Huuhka Kaija, Anttila Sami, Huuhka Martti, Hietala Jarmo, Huhtala Heini, Mononen Nina, Lehtimäki Terho, Leinonen Esa
University of Tampere, Medical School, 33014 University of Tampere, Finland.
Neurosci Lett. 2008 Dec 19;448(1):79-83. doi: 10.1016/j.neulet.2008.10.015. Epub 2008 Oct 9.
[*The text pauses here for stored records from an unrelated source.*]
(** * Connect-4 search engine (betterai_player.py): shallow embedding

    The board is a 6x7 integer grid (0 = empty, 1 = human, -1 = AI), row 0
    being the top row.  The engine is an iterative-deepening negamax with
    alpha-beta pruning and a transposition table keyed by a Zobrist-like
    hash.  The search mutates one shared board in place, so the model
    threads an explicit state through every call. *)

From Stdlib Require Import ZArith Lia Bool.
From stdpp Require Import base option list gmap.

Local Open Scope Z_scope.

(** ** Board *)

Definition ROWS : nat := 6.
Definition COLS : nat := 7.
Definition CENTER_COL : nat := Nat.div COLS 2.
Definition MOVE_ORDER : list nat := [3; 4; 2; 5; 1; 6; 0]%nat.

Abbreviation Board := (list (list Z)).

(** A 6x7 array, the only shape [best_move] is meant to receive. *)
Definition wf_board (b : Board) : Prop :=
  length <$> b = replicate ROWS COLS.

(** [board[r, c]] for in-range indices. *)
Definition cell (b : Board) (r c : nat) : Z :=
  match b !! r with
  | Some row => default 0 (row !! c)
  | None => 0
  end.

(** [board[r, c] = v]. *)
Definition set_cell (b : Board) (r c : nat) (v : Z) : Board :=
  alter (λ row, <[c := v]> row) r b.

(** ** WINDOWS: every length-4 line, in the order the module builds them *)

Definition WINDOWS : list (list (nat * nat)) :=
  (r ← seq 0 ROWS; c ← seq 0 (COLS - 3);
     [ (λ i, (r, c + i)%nat) <$> seq 0 4 ]) ++
  (r ← seq 0 (ROWS - 3); c ← seq 0 COLS;
     [ (λ i, (r + i, c)%nat) <$> seq 0 4 ]) ++
  (r ← seq 0 (ROWS - 3); c ← seq 0 (COLS - 3);
     [ (λ i, (r + i, c + i)%nat) <$> seq 0 4 ]) ++
  (r ← seq 3 (ROWS - 3); c ← seq 0 (COLS - 3);
     [ (λ i, (r - i, c + i)%nat) <$> seq 0 4 ]).

(** ** Helpers: moves *)

Definition _valid_moves (b : Board) : list nat :=
  filter (λ c, cell b 0 c = 0) (seq 0 COLS).

Definition _ordered_moves (b : Board) : list nat :=
  filter (λ c, cell b 0 c = 0) MOVE_ORDER.

(** Scans rows 5, 4, ..., 0 of the column and returns the first empty one. *)
Definition _next_open_row (b : Board) (col : nat) : option nat :=
  find (λ r, bool_decide (cell b r col = 0)) (reverse (seq 0 ROWS)).

(** ** Win check around the last played cell *)

Definition in_board (rr cc : Z) : bool :=
  (0 <=? rr) && (rr <? Z.of_nat ROWS) && (0 <=? cc) && (cc <? Z.of_nat COLS).
(** *** Concrete intervals used in the examples *)

Lemma canonical_concrete (l0 h0 w : Z) (t : bool) :
  (1 <=? w) && (w <=? 64) && (0 <=? l0) && (0 <=? h0) &&
  invariant (mk_interval l0 h0 w t) = true ->
  canonical (mk_interval l0 h0 w t).
Proof.
  intros H. repeat (apply andb_true_iff in H as [H ?]).
  unfold canonical, valid_width. cbn [l h sz].
  repeat match goal with
         | Hb : (_ <=? _) = true |- _ => apply Z.leb_le in Hb
         end.
  tauto.
Qed.

(** The result of [intersect] on [crosswise_operands]. *)
Lemma crosswise_result (a b : interval) :
  crosswise_operands a b = true ->
  intersect a b = Some (returned_operand a b).
Proof.
  unfold crosswise_operands, returned_operand, meets_both_pieces. intros H.
  apply andb_true_iff in H as [Hfast H]. apply negb_true_iff in Hfast.
  apply orb_false_iff in Hfast as [Hfast Hfb].
  pose proof Hfast as Hfast'. apply orb_false_iff in Hfast' as [Hfa Heq].
  rewrite (intersect_unfold a b), Hfast, Hfb.
  destruct (is_wrapped a) eqn:Wa; destruct (is_wrapped b) eqn:Wb.
  - destruct (l b <=? h a); [reflexivity |]. cbn [orb] in H. rewrite H. reflexivity.
  - rewrite (intersect_unfold b a), (interval_eqb_sym b a), Hfb, Heq, Hfa, Wb, Wa.
    cbn [orb]. apply andb_true_iff in H as [H1 H2].
    rewrite H1, H2. cbn [andb].
    apply Z.leb_le in H1. destruct (Z.ltb_spec (h b) (l a)); [lia | reflexivity].
  - apply andb_true_iff in H as [H1 H2]. rewrite H1, H2. cbn [andb].
    apply Z.leb_le in H2. destruct (Z.ltb_spec (h b) (l a)); [lia |].
    rewrite andb_false_r. reflexivity.
  - discriminate H.
Qed.

(** A value of the intersection is a value of [r]; a value outside is
    not. *)
Ltac value_in V :=
  let P := fresh "P" in
  pose proof (proj2 V ltac:(lia)) as P; clear V.

Ltac value_out V :=
  match type of V with
  | ?A <-> _ =>
    let N := fresh "N" in
    assert (N : ~ A) by (let HA := fresh in intros HA; apply (proj1 V) in HA; lia);
    clear V
  end.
Alterations in dopamine levels and dopamine receptors in brain are suggested to be associated with treatment response in electroconvulsive therapy (ECT). Dopamine 2 receptor gene (DRD2) polymorphism C957T (rs6277) and cathechol-o-methyltransferase (COMT) polymorphism Val158Met (rs4680) interaction was studied in 118 patients suffering from major depressive disorder (MDD) treated with ECT and 383 healthy controls. It was found that the combination of COMT Met allele and DRD2 T allele predicted more severe depression in those already affected but did not predict the risk of depression when compared to normal population. The genotype modified the response to ECT. The patients with TT genotype of D2 receptor gene C957T polymorphism combined with COMT gene polymorphism Met/Met genotype did not achieve remission as often as those with CC genotype of DRD2 C957T combined with COMT Val/Val genotype. Thus the interaction of these polymorphisms may be associated with response to ECT.
大脑中多巴胺水平和多巴胺受体的改变被认为与电休克治疗(ECT)的治疗反应有关。对118例接受ECT治疗的重度抑郁症(MDD)患者和383名健康对照者研究了多巴胺2受体基因(DRD2)多态性C957T(rs6277)和儿茶酚-O-甲基转移酶(COMT)多态性Val158Met(rs4680)的相互作用。研究发现,COMT Met等位基因和DRD2 T等位基因的组合在已患病者中预示着更严重的抑郁,但与正常人群相比,并未预示患抑郁症的风险。该基因型改变了对ECT的反应。D2受体基因C957T多态性的TT基因型与COMT基因多态性Met/Met基因型组合的患者与DRD2 C957T的CC基因型与COMT Val/Val基因型组合的患者相比,未那么频繁地实现缓解。因此,这些多态性的相互作用可能与对ECT的反应有关。